INTRODUCTION

70年間待望されてきた
インド究極の映像絵巻が、
いま世界に解き放たれる!
1950年、インドに伝説的な歴史小説が誕生した。10世紀、インド南部:タミル地方に 実在したチョーラ王朝の宮廷を舞台にした愛憎と陰謀、国の存亡を懸けた戦いの物語“Ponniyin Selvan(ポンニ河の息子)”は、瞬く間に、誰もが知る一大ベストセラーとなった。
それから70年もの間、幾度も映画化が試みられたが、その壮大なスケールから難航を極め、撮影技術の進化やインド映画界の大作主義を背景に、遂に2部作に及ぶ一大映像絵巻として世に放たれる!

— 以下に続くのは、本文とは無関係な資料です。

Lemma wp_filedup_at f x m ps n F I s (Q : nat -> kernel -> Prop) :
  F !! f = Some x -> 1 <= f_ref x -> Q f (with_pmp m ps n (with_refs (alter (fun x => x <| f_ref := f_ref x + 1 |>) f F) I s)) ->
  wp (filedup f) Q (with_pmp m ps n (with_refs F I s)).
Proof.
  intros Hf Hx HQ. unfold filedup, getf. k_step. k_step. change (m_files (fs_disk (with_pmp m ps n (with_refs F I s)))) with F.
  rewrite (list_lookup_total_correct _ _ _ Hf). destruct (Z.ltb_spec (f_ref x) 1); [lia|]. k_step. unfold updf. k_step. k_step. exact HQ.
Qed.

(** The loop of [fork] over the descriptors. *)
Lemma fork_files c p q m ps n F I s :
  ps !! c = Some q -> p_ofile q = replicate NOFILE None -> length (p_ofile p) = NOFILE ->
  (forall f, Some f ∈ p_ofile p -> exists x, F !! f = Some x /\ 1 <= f_ref x) ->
  wp (for_ 0 NOFILE (fun fd =>
        match p_ofile p !!! Z.to_nat fd with
        | Some f => g <- filedup f ;; updp c (fun q => q <| p_ofile := <[Z.to_nat fd := Some g]> (p_ofile q) |>)
        | None => ret tt
        end))
    (fun _ s' => s' = with_pmp m (<[c := q <| p_ofile := p_ofile p |>]> ps) n (with_refs (dup_files (p_ofile p) F) I s))
    (with_pmp m ps n (with_refs F I s)).
Proof.
  intros Hc Hq Hlen Hrefs. pose proof (lookup_lt_Some _ _ _ Hc) as Hlt. set (os := p_ofile p) in *.
  set (upto j := with_pmp m (<[c := q <| p_ofile := take j os ++ replicate (NOFILE - j) None |>]> ps) n (with_refs (dup_files (take j os) F) I s)).
  eapply wp_mono; [apply (wp_for (fun j st => st = upto (Z.to_nat j)))|].
  - unfold upto. cbn [Z.to_nat take app]. rewrite dup_files_nil, Nat.sub_0_r, <- Hq. rewrite list_insert_id; [done|]. rewrite Hc. by destruct q.
  - intros j st Hj ->. set (k := Z.to_nat j). assert (k < length os)%nat as Hk by (unfold k; lia).
    replace (Z.to_nat (j + 1)) with (S k) by (unfold k; lia).
    destruct (lookup_lt_is_Some_2 os k Hk) as [o Ho]. rewrite (list_lookup_total_correct _ _ _ Ho). unfold upto.
    rewrite (take_S_r _ _ _ Ho), <- app_assoc. assert (NOFILE - k = S (NOFILE - S k))%nat as E by lia. rewrite E. cbn [replicate app].
    destruct o as [f|]; [|apply wp_ret; by rewrite dup_files_none].
    destruct (Hrefs f) as (x & Hf & Hx); [by eapply list_elem_of_lookup_2|]. k_step. eapply wp_filedup_at.
    { unfold dup_files. rewrite list_lookup_imap, Hf. reflexivity. }
    { cbn. unfold count_refs. lia. }
    eapply wp_updp_at; [by apply list_lookup_insert_eq|]. rewrite list_insert_insert_eq, dup_files_some.
    set (R := replicate (NOFILE - S k) None). assert (<[k := Some f]> (take k os ++ None :: R) = take k os ++ Some f :: R) as EI.
    { rewrite insert_app_r_alt by (rewrite length_take; lia). by rewrite length_take, Nat.min_l, Nat.sub_diag by lia. }
    rewrite <- EI. by destruct q.
  - intros [] st ->. unfold upto. change (Z.to_nat (0 + Z.of_nat NOFILE)) with NOFILE. rewrite Nat.sub_diag, <- Hlen, firstn_all. cbn [replicate]. by rewrite app_nil_r.
Qed.
End files.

10世紀、南インドで繁栄を極めるチョーラ王朝。しかし王が病に伏し、臣下たちはその息子ではなく、従弟を次期国王として擁立することを画策する。
2人の王子が領土拡張のためそれぞれ北方と南方で戦いを繰り広げる中、父と共に都に残る聡明な王女。遠く離れた3人だが、不穏な動きを察知し、共にこれに対抗すべく密使を送り出す。密使に選ばれた若く陽気な騎士・デーヴァンの壮大な旅が始まった…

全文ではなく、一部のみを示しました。